Chickpeas in Tomato Sauce
Ingredients
Equipment
Method
- In a large skillet, heat the olive oil over medium heat. Once hot, add the chopped onion and sauté until translucent, about 3-4 minutes. Stir in the minced garlic and cook for an additional minute until fragrant.
- Next, add the shredded zucchini and carrots to the skillet. Cook for 5-7 minutes, stirring occasionally, until the vegetables begin to soften.
- Sprinkle in the dried oregano, dried parsley, and crushed red pepper. Stir to coat the vegetables evenly with the spices, allowing them to toast slightly for about a minute.
- Pour in the balsamic vinegar, scraping up any browned bits from the bottom of the skillet. Let it simmer for a minute to reduce slightly.
- Stir in the crushed tomatoes and chickpeas (make sure to rinse and drain them first). Season with salt and pepper to taste. Bring the mixture to a gentle simmer.

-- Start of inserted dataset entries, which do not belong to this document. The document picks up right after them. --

(** * The cells it picks *)

Lemma kit_empties_elem b c : length b = 9%nat -> c ∈ kit_empties b <-> 0 <= c <= 8 /\ b !!! Z.to_nat c = 0.
Proof.
  intros Hl. unfold kit_empties, at_. rewrite list_elem_of_In, filter_In, <- list_elem_of_In, elem_of_seqZ, Z.eqb_eq, Hl.
  rewrite nth_lookup. split.
  - intros [Hc H]. split; [lia|]. destruct (lookup_lt_is_Some_2 b (Z.to_nat c) ltac:(lia)) as [x Hx]. rewrite Hx in H. cbn in H.
    by rewrite (list_lookup_total_correct _ _ _ Hx).
  - intros [Hc H]. split; [lia|]. destruct (lookup_lt_is_Some_2 b (Z.to_nat c) ltac:(lia)) as [x Hx]. rewrite Hx. cbn.
    by rewrite (list_lookup_total_correct _ _ _ Hx) in H.
Qed.

Lemma at_total b c : length b = 9%nat -> 0 <= c <= 8 -> at_ b c = b !!! Z.to_nat c.
Proof.
  intros Hl Hc. unfold at_. rewrite nth_lookup. destruct (lookup_lt_is_Some_2 b (Z.to_nat c) ltac:(lia)) as [x Hx]. rewrite Hx. cbn.
  by rewrite (list_lookup_total_correct _ _ _ Hx).
Qed.

Lemma findFinish_empty b who c : length b = 9%nat -> findFinish b who = Some c -> c ∈ kit_empties b.
Proof.
  intros Hl H. unfold findFinish in H. apply head_Some_elem_of, list_elem_of_omap in H as (line & Hline & H).
  destruct (List.find _ line) as [e|] eqn:Ef; [|done]. case_match; [|done]. injection H as <-.
  apply List.find_some in Ef as [Hin He]. apply Z.eqb_eq in He.
  assert (Hr : 0 <= e <= 8).
  { assert (Hall : Forall (Forall (fun i => 0 <= i <= 8)) KIT_LINES) by (apply (bool_decide_unpack _); vm_compute; exact I).
    rewrite Forall_forall in Hall. specialize (Hall _ Hline). rewrite Forall_forall in Hall. by apply Hall, list_elem_of_In. }
  apply kit_empties_elem; [done|]. split; [done|]. by rewrite <- at_total.
Qed.

Lemma nth_empties b k : kit_empties b <> [] -> 0 <= k < Z.of_nat (length (kit_empties b)) -> nth (Z.to_nat k) (kit_empties b) 0 ∈ kit_empties b.
Proof. intros _ Hk. apply list_elem_of_In, nth_In. lia. Qed.

Lemma fastIndex_range seed bs n : 0 < n -> 0 <= fastIndex seed bs n < n.
Proof. intros Hn. apply Z.mod_pos_bound, Hn. Qed.

Lemma relabel_lookup mark b m : length b = 9%nat -> mark <> 0 -> (m < 9)%nat ->
  nth m (relabel mark b) (-1) = 0 <-> b !!! m = 0.
Proof.
  intros Hl Hm Hlt. unfold relabel. rewrite nth_lookup, list_lookup_fmap. destruct (lookup_lt_is_Some_2 b m ltac:(lia)) as [x Hx].
  rewrite Hx, (list_lookup_total_correct _ _ _ Hx). cbn. unfold CELL_EMPTY, CELL_SERVER, CELL_PLAYER.
  destruct (Z.eqb_spec x 0) as [->|]; [done|]. destruct (x =? mark); lia.
Qed.

Lemma relabel_legal mark b m : length b = 9%nat -> mark <> 0 -> m ∈ legalMoves (relabel mark b) <-> Z.of_nat m ∈ kit_empties b.
Proof.
  intros Hl Hm. rewrite legal_elem, kit_empties_elem, Nat2Z.id by done. split; intros [H1 H2].
  - split; [lia|]. by apply (relabel_lookup mark).
  - split; [lia|]. apply relabel_lookup; try done; lia.
Qed.

Definition is_optimal (mark : Z) (b : list Z) (c : Z) : Prop := Z.to_nat c ∈ optimalMoves (relabel mark b) CELL_SERVER.

(** The picked cell is empty, and optimal for a seat that plays perfectly. *)
Lemma pickCell_empty s p diff seed :
  length (TicTacToe.board s) = 9%nat -> kit_empties (TicTacToe.board s) <> [] -> (exists e, TicTacToe.encodeState s = Ok e) ->
  exists c, pickCell s p diff seed = Ok c /\ c ∈ kit_empties (TicTacToe.board s) /\
    (plays_perfect diff p = true -> is_optimal (TicTacToe.mark_of p) (TicTacToe.board s) c).
Proof.
  intros Hl Hne [e He]. unfold pickCell, heuristicCell. cbv zeta. set (free := kit_empties (TicTacToe.board s)) in *.
  assert (Hlen : 0 < Z.of_nat (length free)) by (destruct (nil_or_length_pos free); [done|lia]).
  rewrite (proj2 (Nat.eqb_neq _ _)) by lia. rewrite He. cbn [rbind].
  pose proof (nth_empties _ _ Hne (fastIndex_range seed e _ Hlen)) as Hfast.
  set (mark := match p with PartyA => 1 | PartyB => 2 end). assert (Hmark : mark = TicTacToe.mark_of p) by (by destruct p).
  assert (Hheur : exists c, (match findFinish (TicTacToe.board s) mark, findFinish (TicTacToe.board s) (if mark =? 1 then 2 else 1) with
    | Some win, _ => Ok win | None, Some block => Ok block
    | None, None => Ok (nth (Z.to_nat (fastIndex seed e (Z.of_nat (length free)))) free 0) end) = Ok c /\ c ∈ free).
  { destruct (findFinish _ mark) as [w|] eqn:E1; [exists w; split; [done|]; by eapply findFinish_empty|].
    destruct (findFinish _ (if mark =? 1 then 2 else 1)) as [w|] eqn:E2; [exists w; split; [done|]; by eapply findFinish_empty|]. eauto. }
  assert (Hperf : exists c, (match optimalMoves (relabel mark (TicTacToe.board s)) CELL_SERVER with
    | m :: _ => Ok (Z.of_nat m) | [] => Ok (nth 0 free 0) end) = Ok c /\ c ∈ free /\ is_optimal mark (TicTacToe.board s) c).
  { assert (Hm0 : mark <> 0) by (by destruct p). assert (Hleg : legalMoves (relabel mark (TicTacToe.board s)) <> []).
    { destruct free as [|c l] eqn:Ef; [done|]. intros E. apply (not_elem_of_nil (Z.to_nat c)). rewrite <- E. apply relabel_legal; [done..|].
      assert (Hc : c ∈ kit_empties (TicTacToe.board s)) by (fold free; rewrite Ef; left). pose proof (proj1 (kit_empties_elem _ _ Hl) Hc). by rewrite Z2Nat.id by lia. }
    apply optimal_nonempty with (p := CELL_SERVER) in Hleg. unfold is_optimal.
    destruct (optimalMoves (relabel mark (TicTacToe.board s)) CELL_SERVER) as [|m l] eqn:Eo; [done|]. exists (Z.of_nat m). split; [done|].
    rewrite Nat2Z.id. split; [|left]. apply (relabel_legal mark); [done..|].
    assert (Hin : m ∈ optimalMoves (relabel mark (TicTacToe.board s)) CELL_SERVER) by (rewrite Eo; left). by apply optimal_spec in Hin as [? _]. }
  rewrite <- Hmark. clearbody mark. destruct diff, p; cbn [plays_perfect negb];
    first [destruct Hperf as (c & -> & ? & ?); exists c; by split_and! | destruct Hheur as (c & -> & ?); exists c; by split_and!
          | eexists; split_and!; [done|exact Hfast|done]].
Qed.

- Allow the sauce to simmer for about 15-20 minutes, stirring occasionally, until it thickens slightly. Serve hot over your choice of pasta or polenta.
Notes
- For extra flavor, try adding fresh herbs like basil or thyme.
- This dish can be made ahead and stored in the fridge for up to 4 days.
- To freeze, allow to cool completely before storing in airtight containers.